What Keeps You Awake At Night?

“Come inside, I’ll show you,” says the woman, beckoning us into her yard. She takes my arm and pulls me past the two pigs snuffling slops, past the old woman and young girl sorting through trash and over to the kitchen: a wood stove made out of a wheel rim and a fan cage under a partial roof of rusty metal sheeting. Next to the stove she points to her outhouse. 

“This is our latrine. Ten of us use it, and it’s full. There’s nowhere to dig another one,” she gestures to the tiny yard between the rooms of the house and the outside wall of their squatter’s shack on the edge of Nueva Vida.” I ask if I can take pictures, she says sure, as long as I don’t mind the smell. I pull back the plastic door and snap a few shots, but it’s impossible to get perspective on just how close the outhouse is to the kitchen where food is prepared, impossible to convey the stench through the lens.

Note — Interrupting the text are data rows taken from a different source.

(** X9. The loop asks for the offsets 0, 100, ..., 500 in turn and
    returns the pages in front of the first empty one, joined in that
    order; nothing beyond offset 500 is ever asked for. *)
Theorem fetch_all_articles_pages remote :
  fetch_all_articles remote = pages_until_empty (map remote page_offsets)
  ∧ page_offsets = [0; 100; 200; 300; 400; 500].
Proof.
  split; [|reflexivity].
  unfold fetch_all_articles, page_offsets.
  by rewrite (fetch_loop_pages remote 5).
Qed.

Lemma paged_pages all n : ∀ start,
  0 ≤ start →
  pages_until_empty (map (paged all) (offsets_from n start))
  = take (100 * (n + 1)) (drop (Z.to_nat start) all).
Proof.
  induction n as [|n IH]; intros start Hstart.
  - cbn [offsets_from map]. by rewrite pages_until_empty_single.
  - cbn [offsets_from map pages_until_empty].
    rewrite IH by (unfold page_size; lia).
    replace (Z.to_nat (start + page_size))
      with (Z.to_nat start + 100)%nat by (unfold page_size; lia).
    rewrite <- drop_drop.
    replace (100 * (S n + 1))%nat with (100 + 100 * (n + 1))%nat by lia.
    rewrite <- take_take_drop. unfold paged.
    destruct (take 100 (drop (Z.to_nat start) all)) as [|a page] eqn:Hpage;
      [|done].
    apply take_nil_inv in Hpage as [?| ->]; [lia|].
    by rewrite drop_nil, take_nil.
Qed.

Lemma fetch_all_articles_ext remote1 remote2 :
  (∀ start, 0 ≤ start → remote1 start = remote2 start) →
  fetch_all_articles remote1 = fetch_all_articles remote2.
Proof.
  intros Hext. unfold fetch_all_articles.
  rewrite !(fetch_loop_pages _ 5) by lia. simpl.
  by rewrite !Hext by (unfold page_size; lia).
Qed.

(** X10. From a listing that serves its articles in pages of 100 by
    offset, the loop returns the first 600 articles, in order: all of
    them when there are at most 600, and no more than that otherwise. *)
Theorem fetch_all_articles_first_600 remote all :
  (∀ start, 0 ≤ start → remote start = take 100 (drop (Z.to_nat start) all)) →
  fetch_all_articles remote = take 600 all
  ∧ ((length all ≤ 600)%nat → fetch_all_articles remote = all).
Proof.
  intros Hremote.
  assert (fetch_all_articles remote = take 600 all) as ->.
  { rewrite (fetch_all_articles_ext remote (paged all)) by done.
    unfold fetch_all_articles. rewrite (fetch_loop_pages _ 5) by lia.
    by rewrite paged_pages. }
  split; [done|]. intros Hlen. by apply take_ge.
Qed.

Lemma fetch_all_articles_first_600_witness :
  fetch_all_articles (paged (map (fetched (txt "t")) (map Z.of_nat (seq 0 250))))
  = take 600 (map (fetched (txt "t")) (map Z.of_nat (seq 0 250))).
Proof.
  refine (proj1 (fetch_all_articles_first_600
                   (paged (map (fetched (txt "t")) (map Z.of_nat (seq 0 250))))
                   (map (fetched (txt "t")) (map Z.of_nat (seq 0 250))) _)).
  intros start _. reflexivity.
Defined.

(** X11. When no page holds more than 100 articles, the loop returns at
    most 600 articles. *)
Theorem fetch_all_articles_at_most_600 remote :
  (∀ start, (length (remote start) ≤ 100)%nat) →
  (length (fetch_all_articles remote) ≤ 600)%nat.
Proof.
  intros Hpage. unfold fetch_all_articles.
  etrans; [apply (fetch_loop_bound remote Hpage 5); lia|]. simpl. lia.
Qed.

Lemma fetch_all_articles_at_most_600_witness :
  (length (fetch_all_articles full_page) ≤ 600)%nat.
Proof.
  apply (fetch_all_articles_at_most_600 full_page).
  intros start. unfold full_page. rewrite length_map, length_seq. lia.
Defined.

(** ** More on the rows of the e-mail table *)

(** X13. The e-mail table has at most 20 rows, all of them entries of the
    diff; an entry of the diff that gained strictly more than some row is
    itself a row; and the table is empty exactly when the diff has no
    entry. *)
Theorem email_rows_are_the_top_20 diff :
  (length (build_email_html_rows diff) ≤ 20)%nat
  ∧ (∀ e, e ∈ build_email_html_rows diff →
          e ∈ articles_with_new_citations diff)
  ∧ (∀ e row, e ∈ articles_with_new_citations diff →
              row ∈ build_email_html_rows diff →
              d_gained row < d_gained e →
              e ∈ build_email_html_rows diff)
  ∧ (build_email_html_rows diff = [] ↔ articles_with_new_citations diff = []).
Proof.
  unfold build_email_html_rows.
  pose proof (sorted_by_gained_desc_perm (articles_with_new_citations diff))
    as Hperm.
  pose proof (sorted_by_gained_desc_sorted (articles_with_new_citations diff))
    as Hsorted.
  fold (articles_sorted diff) in Hperm, Hsorted.
  split; [|split; [|split]].
  - rewrite length_take. lia.
  - intros e He. rewrite <- Hperm. by apply (subseteq_take 20).
  - intros e row He Hrow Hlt. rewrite <- Hperm in He.
    rewrite <- (take_drop 20 (articles_sorted diff)) in He, Hsorted.
    apply elem_of_app in He as [He|He]; [done|].
    pose proof (StronglySorted_app_1_elem_of _ _ _ _ _ Hsorted Hrow He) as Hge.
    unfold gained_ge in Hge. lia.
  - split.
    + intros [?| Hnil]%take_nil_inv; [lia|].
      rewrite Hnil in Hperm. symmetry in Hperm.
      by apply Permutation_nil_r in Hperm.
    + intros Hnil. rewrite Hnil in Hperm.
      apply Permutation_nil_r in Hperm. by rewrite Hperm.
Qed.

(** ** More on a run *)

Lemma env_ok_true env :
  env_ok env = true ↔
  SERPAPI_KEY env ≠ [] ∧ p_error (remote_profile env) = None.
Proof.
  unfold env_ok. rewrite andb_true_iff, truthy_nonempty, bool_decide_eq_true.
  done.
Qed.

Lemma fetch_scholar_profile_ok env :
  fetch_scholar_profile env
  = if env_ok env then Some (remote_profile env) else None.
Proof.
  unfold fetch_scholar_profile, env_ok.
  destruct (PyStr.truthy (SERPAPI_KEY env)); simpl; [|done].
  destruct (p_error (remote_profile env)) eqn:Herr.
  - by rewrite bool_decide_eq_false_2.
  - by rewrite bool_decide_eq_true_2.
Qed.

(** The world that a run leaves when the profile request goes through. *)
Lemma main_ok env w :
  env_ok env = true →
  main env w
  = Completed
      {| data_file := Some (run_data env w);
         dashboard_file :=
           generate_dashboard_data (run_data env w) (run_diff env w);
         outbox :=
           if has_changes (run_diff env w) && has_credentials env
           then outbox w ++ [run_diff env w]
           else outbox w |}.
Proof.
  intros Hok. unfold main. rewrite fetch_scholar_profile_ok, Hok.
  cbv zeta. fold (run_diff env w). fold (run_data env w).
  assert (is_Some (generate_dashboard_data (run_data env w) (run_diff env w)))
    as [d Hd].
  { apply generate_dashboard_data_total; unfold run_data, new_data; simpl;
      eauto. }
  rewrite Hd. f_equal. unfold send_email, has_credentials, save_data.
  destruct (has_changes (run_diff env w)); [|done].
  by destruct (PyStr.truthy (SENDER_EMAIL env)),
    (PyStr.truthy (SENDER_PASSWORD env)).
Qed.

Lemma main_not_ok env w : env_ok env = false → main env w = Exited.
Proof.
  intros Hok. unfold main. by rewrite fetch_scholar_profile_ok, Hok.
Qed.

Lemma main_Completed_ok env w w' : main env w = Completed w' → env_ok env = true.
Proof.
  intros Hmain. destruct (env_ok env) eqn:Hok; [done|].
  by rewrite main_not_ok in Hmain.
Qed.

Lemma py_last_py_last {A} m n (l : list A) :
  (m ≤ n)%nat → py_last m (py_last n l) = py_last m l.
Proof.
  intros Hmn. unfold py_last. rewrite length_drop, drop_drop. f_equal. lia.
Qed.

Lemma py_last_app_py_last {A} n (l k : list A) :
  py_last n (py_last n l ++ k) = py_last n (l ++ k).
Proof.
  unfold py_last. rewrite !length_app, length_drop.
  destruct (decide (length l ≤ n)%nat) as [Hle|Hgt].
  - replace (length l - n)%nat with 0%nat by lia. simpl.
    by rewrite Nat.sub_0_r.
  - replace (length l - (length l - n) + length k - n)%nat
      with (length k) by lia.
    replace (length l + length k - n)%nat
      with ((length l - n) + length k)%nat by lia.
    rewrite <- drop_drop. f_equal.
    rewrite drop_app_le by lia. done.
Qed.

(** X15. A completed run sends one e-mail, built from its diff, when the
    total went up and both sender credentials are set; in every other case
    it sends none. *)
Theorem main_sends_at_most_one_mail env w w' :
  main env w = Completed w' →
  outbox w' =
    if has_changes (run_diff env w) && has_credentials env
    then outbox w ++ [run_diff env w]
    else outbox w.
Proof.
  intros Hmain. pose proof (main_Completed_ok _ _ _ Hmain) as Hok.
  rewrite main_ok in Hmain by done. by injection Hmain as <-.
Qed.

We ask her the next question on our form, “Would your community be safer with street lighting?”

“Of course,” she answers, turning and showing me her front gate. “Look, we’ve had to reinforce our gate with steel so that my family doesn’t get hit by stray bullets when the gangs fight in the street. We need to make our community safer.” 


I was out with our Clinic’s health promoters and public health graduate students from East Tennessee State University taking survey on the quality of life in Nueva Vida. In past years, our work with ETSU has been surveying the community on topics such as birth control, diabetes and mosquito-borne illnesses. 

This year, we broadened the topic beyond strictly medical issues because we felt a need to look at the community’s health in a broader sense. At the Clinic, we’ve seen that it’s possible to improve people’s health to a point, but then patients reach a plateau that is impossible to move beyond using only medical solutions. The poverty in which our patients live means that other factors contribute to their poor health – safety, well-being and larger community factors. Therefore, we chose to ask them collectively: “What keeps you awake at night? What is your biggest worry for you and your family?”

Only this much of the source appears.